Dziesiątki lat temu Carl Sagan opisał statek kosmiczny pchany wiatrem słonecznym. Planetary Society, organizacja pod wodzą Billa Nye'a 20 maja wystrzeli tego typu sondę w przestrzeń kosmiczną - oto Lightsail.
Rozpiętość rozłożonego, póki co testowego żagla wynosi 32 metry kwadratowe. Wykonano go z mylaru, niedrogiego odblaskowego materiału.
CubeCat, czyli jednostka centralna, przed złożeniem jest wielkości bochenka chleba.
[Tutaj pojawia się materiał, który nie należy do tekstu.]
Definition formatTimeAgo (date : DateArgument) (now : Date) : string :=
  let dateObj :=
    match date with
    | OfString text => new_Date text
    | OfDate date => date
    end in
  if isNaN (getTime dateObj) then "Invalid date"
  else
    let diffMs := minus (getTime now) (getTime dateObj) in
    let diffMins := floor_div diffMs 60000 in
    let diffHours := floor_div diffMs 3600000 in
    let diffDays := floor_div diffMs 86400000 in
    if lt diffMins 1 then "just now"
    else if lt diffMins 60 then
      (to_string diffMins ++ " minute"
       ++ (if gt diffMins 1 then "s" else "") ++ " ago")%string
    else if lt diffHours 24 then
      (to_string diffHours ++ " hour"
       ++ (if gt diffHours 1 then "s" else "") ++ " ago")%string
    else
      (to_string diffDays ++ " day"
       ++ (if gt diffDays 1 then "s" else "") ++ " ago")%string.

(** *** Properties *)

(** A floor of a quotient is below a whole number when the dividend is
    below the product. *)
Lemma floor_lt (e d : Z) :
  (0 < d)%Z -> forall k, (e / d <? k)%Z = (e <? d * k)%Z.
Proof.
  intros Hd k. destruct (Z.ltb_spec (e / d) k) as [H|H];
    destruct (Z.ltb_spec e (d * k)) as [G|G]; try reflexivity; exfalso.
  - apply (Z.div_le_mono _ _ d) in G; [|lia].
    rewrite Z.mul_comm, Z.div_mul in G; lia.
  - apply Z.div_lt_upper_bound in G; lia.
Qed.

(** The date that the argument stands for. *)
Definition date_of (date : DateArgument) : Date :=
  match date with
  | OfString text => new_Date text
  | OfDate date => date
  end.

(** "[count] [unit]s ago", with the plural for every count but one. *)
Definition ago (count : Z) (unit : string) : string :=
  (decimal count ++ " " ++ unit ++ (if (count =? 1)%Z then "" else "s")
   ++ " ago")%string.

(** X22. For a valid date and a valid [now], with [elapsed] the milliseconds
    from the one to the other: below a minute, and for any date in the
    future, the text is "just now"; below an hour it counts the whole
    minutes, from 1 to 59; below a day the whole hours, from 1 to 23;
    from a day on the whole days, 1 at least. The unit is in the plural
    for every count but one, and a count of zero is never shown. *)
Theorem formatTimeAgo_buckets (date : DateArgument) (time now : Z) :
  date_of date = Some time ->
  (Z.abs (now - time) < 2 ^ 53)%Z ->
  let elapsed := (now - time)%Z in
  formatTimeAgo date (Some now)
  = (if (elapsed <? 60000)%Z then "just now"
     else if (elapsed <? 3600000)%Z then ago (elapsed / 60000) "minute"
     else if (elapsed <? 86400000)%Z then ago (elapsed / 3600000) "hour"
     else ago (elapsed / 86400000) "day")
  /\ ((60000 <= elapsed < 3600000)%Z -> (1 <= elapsed / 60000 <= 59)%Z)
  /\ ((3600000 <= elapsed < 86400000)%Z -> (1 <= elapsed / 3600000 <= 23)%Z)
  /\ ((86400000 <= elapsed)%Z -> (1 <= elapsed / 86400000)%Z).
Proof.
  intros Hd _. cbv zeta.
  set (e := (now - time)%Z).
  pose proof (floor_lt e 60000 eq_refl) as Hm.
  pose proof (floor_lt e 3600000 eq_refl) as Hh.
  split; [|split; [|split]].
  - unfold formatTimeAgo. fold (date_of date). rewrite Hd.
    cbn [getTime isNaN minus floor_div lt gt to_string]. fold e.
    rewrite (Hm 1%Z), (Hm 60%Z), (Hh 24%Z).
    change (60000 * 1)%Z with 60000%Z.
    change (60000 * 60)%Z with 3600000%Z.
    change (3600000 * 24)%Z with 86400000%Z.
    destruct (Z.ltb_spec e 60000) as [H1|H1]; [reflexivity|].
    destruct (Z.ltb_spec e 3600000) as [H2|H2].
    { unfold ago. rewrite Z.gtb_ltb.
      assert (1 <= e / 60000)%Z by (apply Z.div_le_lower_bound; lia).
      destruct (Z.ltb_spec 1 (e / 60000)), (Z.eqb_spec (e / 60000) 1);
        try lia; reflexivity. }
    destruct (Z.ltb_spec e 86400000) as [H3|H3].
    { unfold ago. rewrite Z.gtb_ltb.
      assert (1 <= e / 3600000)%Z by (apply Z.div_le_lower_bound; lia).
      destruct (Z.ltb_spec 1 (e / 3600000)), (Z.eqb_spec (e / 3600000) 1);
        try lia; reflexivity. }
    unfold ago. rewrite Z.gtb_ltb.
    assert (1 <= e / 86400000)%Z by (apply Z.div_le_lower_bound; lia).
    destruct (Z.ltb_spec 1 (e / 86400000)), (Z.eqb_spec (e / 86400000) 1);
      try lia; reflexivity.
  - intros [H1 H2]. split; [apply Z.div_le_lower_bound; lia|].
    assert (e / 60000 < 60)%Z by (apply Z.div_lt_upper_bound; lia). lia.
  - intros [H1 H2]. split; [apply Z.div_le_lower_bound; lia|].
    assert (e / 3600000 < 24)%Z by (apply Z.div_lt_upper_bound; lia). lia.
  - intros H1. apply Z.div_le_lower_bound; lia.
Qed.

(** *** The relative times of the frontend *)

(** [formatTimeAgo] of packages/frontend/src/lib/utils/siem.ts; [now] is
    the time value of [new Date()]. *)
Definition siem_formatTimeAgo (dateStr : string) (now : Z) : string :=
  let date := new_Date dateStr in
  let diffMs := minus (Some now) (getTime date) in
  let diffMins := floor_div diffMs 60000 in
  let diffHours := floor_div diffMs 3600000 in
  let diffDays := floor_div diffMs 86400000 in
  if lt diffMins 1 then "Just now"
  else if lt diffMins 60 then (to_string diffMins ++ "m ago")%string
  else if lt diffHours 24 then (to_string diffHours ++ "h ago")%string
  else (to_string diffDays ++ "d ago")%string.

(** [formatTime] of RecentErrorsWidget.svelte. *)
Definition formatTime (time : string) (now : Z) : string :=
  let date := new_Date time in
  let diff := minus (Some now) (getTime date) in
  let minutes := floor_div diff 60000 in
  if lt minutes 1 then "Just now"
  else if lt minutes 60 then (to_string minutes ++ "m ago")%string
  else
    let hours := floor_div minutes 60 in
    if lt hours 24 then (to_string hours ++ "h ago")%string
    else
      let days := floor_div hours 24 in
      (to_string days ++ "d ago")%string.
Fotony nie posiadają masy, ale posiadają pęd. Oznacza to, że świecąc na jakąś powierzchnię, lekko ją pchają. Jako że Lightsail posiada małą masę i dużą powierzchnię, cząsteczki światła mogą go odpychać.
Większe modele wykorzystujące tę technologię mogą rozwinąć prędkość 20 000 metrów na sekundę. Tak, na sekundę. Może to zrewolucjonizować podróże kosmiczne, bowiem po opuszczeniu ziemskiego pola grawitacyjnego do lotu nie będzie potrzebny jakikolwiek napęd.
Planetary Society jako organizacja non-profit finansuje misję za pośrednictwem Kickstartera. Dzięki platformie uzbierano już ponad 560 tysięcy dolarów, a do przeprowadzenia misji zaplanowanej na 2016 rok potrzeba jeszcze 1,2 miliona dolarów.
Twórcy umożliwili ponadto wysłanie w kosmos swojego selfie. Wystarczy tylko wypełnić
ten formularz.Źródła: 1,
2
Dobra, dobra. Chwila. Chcesz sobie skomentować lub ocenić komentujących?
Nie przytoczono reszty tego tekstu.